A range of both hardware and software makers have announced work on a new security specification for PCs connecting to a network - something which they say will dramatically reduce the danger of viruses, denial of service attacks and software vulnerabilities.

Development of the Trusted Network Connect specification, due to be made available later this year, will take place under the auspices of the Trusted Computing Group (TCG), an industry consortium linked to Microsoft and Intel's efforts at building security and digital rights management into the deepest levels of the PC. Work by the TCG and Microsoft to allow content owners to control access to content and software on a user's PC have been criticised by civil rights groups and by the EU.

The connection specification aims at removing the danger posed by insecure PCs connecting to a corporate network, a danger which has grown with the spread of laptops and other mobile computing devices in the enterprise. The specification will work with the TCG's Trusted Platform Module, a chip already being built into some PCs that stores encryption keys, passwords and digital certificates, though the module will not be required.

Extreme Networks, Foundry Networks, Funk Software, InfoExpress, iPass, Juniper Networks, Meetinghouse Data Communications, Network Associates, Sygate, Symantec, Trend Micro and Zone Labs have joined the TCG as part of the Trusted Network Connect specification, and will work under a new sub-group devoted to the technology. The specification will standardise efforts already underway by some security vendors and will help integrate these measures with hardware. Network Associates' ThreatScan product, for example, already carries out some of the specification's functions.

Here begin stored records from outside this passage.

Lemma history_ids clusterID nodeID db : HAWellFormed db → separate_ids db →
  NoDup (Item_ID <$> history_items clusterID nodeID db).
Proof.
  intros Hwf Hsep. unfold history_items. rewrite fmap_app, <- list_fmap_compose. apply NoDup_app. split_and!.
  - apply (NoDup_filter_map HAEvent_ID). apply NoDup_rows, Hwf.
  - intros x (e & -> & He)%list_elem_of_fmap (i & E & (d & Hd & Hi)%list_elem_of_omap)%list_elem_of_fmap.
    apply list_elem_of_In, filter_In in He as [He _]. apply list_elem_of_In, elem_of_rows in He as [k He].
    apply elem_of_rows in Hd as [k' Hd]. destruct (ha_events db !! Row_EventID d) as [e'|]; [|done]. destruct (_ && _); [|done].
    injection Hi as <-. cbn in E. pose proof (hw_events _ Hwf _ _ He) as E1. pose proof (hw_deliveries _ Hwf _ _ Hd) as E2.
    rewrite Hsep in Hd; [done|]. rewrite <- E2, <- E, E1. eauto.
  - apply (NoDup_omap_map Row_ID); [|apply NoDup_rows, Hwf]. intros d i H. 
    destruct (ha_events db !! Row_EventID d); [|done]. destruct (_ && _); [|done]. by injection H as <-.
Qed.

(** *** One page *)

(** The item can be a cursor. *)
Definition cursor_keeps (x : HistoryItem) : Prop :=
  text_keeps (Item_OccurredAt x) (Item_ID x) ∧ layout_keeps (Item_OccurredAt x) ∧ ValidID (Item_ID x) = true.

(** What makes the request acceptable, and the texts of its cursors readable. *)
Record readable (o : ∀ X, hactl X → X) (clusterID nodeID : string) (limit : Z) (db : HADB) : Prop := {
  rd_cluster : ValidID clusterID = true;
  rd_found : is_Ok (o _ (Base (Repo_ClusterByID clusterID))) = true;
  rd_node : nodeID ≠ "" → ValidID nodeID = true ∧
    ∃ node, o _ (Base (Repo_NodeByID nodeID)) = Ok node ∧ Node_ClusterID node = clusterID;
  rd_limit : 1 <= limit <= 100;
  rd_items x : x ∈ history_items clusterID nodeID db → cursor_keeps x
}.

(** The whole history, newest first. *)
Definition whole_history (clusterID nodeID : string) (db : HADB) : list HistoryItem :=
  newest Item_OccurredAt Item_ID (history_items clusterID nodeID db).

(** The cursor that continues after the items of a list. *)
Definition cursor_after (pre : list HistoryItem) : string :=
  match last pre with Some x => encodeHistoryCursor (Item_OccurredAt x) (Item_ID x) | None => "" end.

Definition position_after (pre : list HistoryItem) : option (Time * string) :=
  match last pre with Some x => Some (Item_OccurredAt x, Item_ID x) | None => None end.

Lemma limit_check limit : 1 <= limit <= 100 → (1 <=? limit) && (limit <=? 100) = true.
Proof. lia. Qed.

Lemma decode_after pre : (∀ x, x ∈ pre → cursor_keeps x) →
  (if cursor_after pre =?? "" then Ok None
   else match decodeHistoryCursor (cursor_after pre) with
     | Ok position => Ok (Some position)
     | Err _ => Err (Validation "cursor" "is invalid or unsupported")
     end) = Ok (position_after pre).
Proof.
  intros Hpre. unfold cursor_after, position_after. destruct (last pre) as [x|] eqn:E; [|done].
  apply last_Some_elem_of in E. destruct (Hpre x E) as (Hj & Ht & Hid).
  rewrite bool_decide_eq_false_2 by apply encoded_not_empty. by rewrite cursor_roundtrip.
Qed.

Lemma reply_page o clusterID nodeID limit db pre : readable o clusterID nodeID limit db →
  (∀ x, x ∈ pre → cursor_keeps x) →
  history_reply o (mkHistoryRequest clusterID nodeID (cursor_after pre) limit) db =
    Ok (cut_page limit (limited (limit + 1) (newest Item_OccurredAt Item_ID
      (List.filter (before_position (position_after pre)) (history_items clusterID nodeID db))))).
Proof.
  intros Hr Hpre. unfold history_reply, HA_History. cbn [Request_ClusterID Request_NodeID Request_Cursor Request_Limit].
  rewrite (rd_cluster _ _ _ _ _ Hr), (limit_check limit (rd_limit _ _ _ _ _ Hr)).
  rewrite (decode_after pre Hpre).
  pose proof (rd_found _ _ _ _ _ Hr) as Hc. unfold check_node. cbn [Request_NodeID Request_ClusterID].
  destruct (decide (nodeID = "")) as [->|Hne].
  - rewrite (bool_decide_eq_true_2 ("" = "")) by done. cbn.
    destruct (o _ (Base (Repo_ClusterByID clusterID))) as [c|e]; [|done]. reflexivity.
  - rewrite (bool_decide_eq_false_2 (nodeID = "")) by done. destruct (rd_node _ _ _ _ _ Hr Hne) as (Hv & node & Hn & Hcl).
    rewrite Hv. cbn. destruct (o _ (Base (Repo_ClusterByID clusterID))) as [c|e]; [|done]. cbn.
    rewrite Hn. cbn. rewrite Hcl. rewrite bool_decide_eq_true_2 by done. reflexivity.
Qed.

(** The items after those of a prefix of the history. *)
Lemma items_after clusterID nodeID db pre suf : HAWellFormed db → separate_ids db →
  whole_history clusterID nodeID db = pre ++ suf →
  newest Item_OccurredAt Item_ID (List.filter (before_position (position_after pre)) (history_items clusterID nodeID db)) = suf.
Proof.
  intros Hwf Hsep E. pose proof (history_ids clusterID nodeID db Hwf Hsep) as Hids.
  set (items := history_items clusterID nodeID db) in *.
  assert (Hd : distinct_keys Item_OccurredAt Item_ID items).
  { intros x y Hx Hy _ Eid. apply list_elem_of_lookup in Hx as [i Hi], Hy as [j Hj].
    assert (i = j); [|congruence]. apply (NoDup_lookup _ i j (Item_ID x) Hids); rewrite list_lookup_fmap; [by rewrite Hi|by rewrite Hj, Eid]. }
  unfold newest. rewrite (sort_filter Item_OccurredAt Item_ID _ _ Hd). 
  change (sort_Slice (later_first Item_OccurredAt Item_ID) items) with (whole_history clusterID nodeID db).
  assert (Hp : whole_history clusterID nodeID db ≡ₚ items) by apply sort_Slice_perm.
  assert (Hs : sorted (later_first Item_OccurredAt Item_ID) (whole_history clusterID nodeID db)) by (apply sort_Slice_sorted, later_first_weak).
  assert (Hn : NoDup (whole_history clusterID nodeID db)) by (rewrite Hp; by eapply NoDup_fmap_1).
  assert (Hd' : distinct_keys Item_OccurredAt Item_ID (whole_history clusterID nodeID db))
    by (intros x y; rewrite !Hp; apply Hd).
  rewrite E in *. unfold position_after. destruct pre as [|x pre _] using rev_ind; cbn.
  - clear. induction suf as [|y suf IH]; cbn; [done|]. by rewrite IH.
  - rewrite last_snoc. rewrite <- app_assoc in *. cbn [app] in *.
    by apply (filter_before Item_OccurredAt Item_ID pre x suf).
Qed.

(** *** The whole history *)

Lemma read_from o clusterID nodeID limit db : HAWellFormed db → separate_ids db → readable o clusterID nodeID limit db →
  ∀ fuel pre suf, whole_history clusterID nodeID db = pre ++ suf → (length suf < fuel)%nat →
    read_history fuel o clusterID nodeID limit (cursor_after pre) db = (suf, true).
Proof.
  intros Hwf Hsep Hr. pose proof (rd_limit _ _ _ _ _ Hr) as Hl. induction fuel as [|fuel IH]; intros pre suf E Hf; [lia|].
  cbn [read_history]. assert (Hin : ∀ x, x ∈ pre ++ suf → x ∈ history_items clusterID nodeID db)
    by (intros x; by rewrite <- E; unfold whole_history, newest; rewrite elem_of_sort_Slice).
  rewrite (reply_page o clusterID nodeID limit db pre Hr) by (intros x Hx; apply (rd_items _ _ _ _ _ Hr), Hin; set_solver).
  rewrite (items_after _ _ _ _ _ Hwf Hsep E). unfold cut_page, limited.
  replace (Z.to_nat (limit + 1)) with (S (Z.to_nat limit)) by lia.
  destruct (Z.ltb_spec limit (Z.of_nat (length (take (S (Z.to_nat limit)) suf)))) as [Hlt|Hge].
  - rewrite length_take in Hlt. rewrite take_take, Nat.min_l by lia.
    assert (Hsplit : suf = take (Z.to_nat limit) suf ++ drop (Z.to_nat limit) suf) by (by rewrite take_drop).
    destruct (last (take (Z.to_nat limit) suf)) as [x|] eqn:Hx.
    2: { apply last_None, (f_equal length) in Hx. rewrite length_take in Hx. cbn in Hx. lia. }
    cbn [Page_HasMore Page_Items Page_NextCursor].
    specialize (IH (pre ++ take (Z.to_nat limit) suf) (drop (Z.to_nat limit) suf)).
    unfold cursor_after in IH. rewrite last_app, Hx in IH. rewrite IH; [by rewrite take_drop| |].
    + by rewrite <- app_assoc, take_drop.
    + rewrite length_drop. lia.
  - rewrite length_take in Hge. rewrite take_ge by lia. done.
Qed.

Lemma cut_page_short limit items : 0 <= limit → Z.of_nat (length (Page_Items (cut_page limit items))) <= limit.
Proof.
  intros Hl. unfold cut_page. destruct (Z.ltb_spec limit (Z.of_nat (length items))); [|done].
  destruct (last _); cbn; rewrite length_take; lia.
Qed.

Lemma History_pages_short request : emits (HA_History request)
  (λ _ r, ∀ page, r = Ok page → Z.of_nat (length (Page_Items page)) <= Request_Limit request).
Proof.
  unfold HA_History, check_node, base, guard. repeat emit_step; try done.
  all: intros page [= <-]; apply cut_page_short; bool_simp; lia.
Qed.

(** C30: A client that asks for the first page of the history of a cluster, or of one of its nodes, and follows the cursors
    reads every event and every delivery exactly once, newest first, and comes to the end, whatever the size of the page;
    and no page is longer than it asked for. *)
Theorem history_read_completely o clusterID nodeID limit db : HAWellFormed db → separate_ids db →
  readable o clusterID nodeID limit db →
  read_history (S (length (history_items clusterID nodeID db))) o clusterID nodeID limit "" db =
    (whole_history clusterID nodeID db, true) ∧
  NoDup (Item_ID <$> whole_history clusterID nodeID db) ∧
  ∀ request page, history_reply o request db = Ok page → Z.of_nat (length (Page_Items page)) <= Request_Limit request.
Proof.
  intros Hwf Hsep Hr. split_and!.
  - apply (read_from o clusterID nodeID limit db Hwf Hsep Hr _ [] (whole_history clusterID nodeID db)); [done|].
    unfold whole_history, newest. rewrite length_sort_Slice. lia.
  - unfold whole_history, newest. rewrite sort_Slice_perm. by apply history_ids.
  - intros request page H. unfold history_reply in H. destruct (interp _ _ db) as [[r w] tr] eqn:E. cbn in H. subst r.
    by apply (History_pages_short request tr _ (interp_traces _ _ _ _ _ _ E)).
Qed.
End client.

The technology will first of all ensure that a system reaches a basic level of security before it's allowed to connect to the network - ensuring that all anti-virus signatures are up to date, particular applications are upgraded to a certain level, and particular patches are installed. Machines that aren't up to scratch will be held in quarantine and could even be automatically upgraded.

"Networks are more and more porous, with PDAs, laptops, wireless networks and Bluetooth more and more in use in the enterprise," said a Network Associates spokesman. "We are collaborating on a trusted connection strategy that will be interoperable with our competitors' products."

An industry-standard way of ensuring the client security could be valuable to companies that have traditionally relied on security at the perimeter of the network, say industry observers. "The problem with securing the network border is that now most people's networks include large numbers of laptops, which spend at least part of their life outside of the corporate network," said Nick Ray, chief executive of software security firm Prevx. "When they go out of the office, they don't benefit from that border security and they get infected, then bring the infection into the company. There's definitely some value in validating the security status of clients before they connect."

The TCG's initiative is part of a broader industry effort to incorporate security more deeply into upcoming generations of PCs, an effort which has controversially included giving software vendors and content owners more control over what end users do with content and software. Part of the criticism has focused on the efforts of Intel and other TCG members to promote Trusted Platform Modules, which have been criticised for eroding users' anonymity. The TCG said the connection specification will work without a hardware module, but that systems using the modules would benefit from higher levels of security.

Whatever benefits the TCG's efforts may bring, it would be a mistake to think of any single development as having a decisive impact on security, according to Mark Sunner, chief technology officer at secure messaging provider MessageLabs. "It would be an illusion to think that a hardware-based security approach will eradicate these threats," he said. "The perpetrators of these things are not going to stand still. They will always find some way around whatever barriers are put in place. It's an ongoing arms race."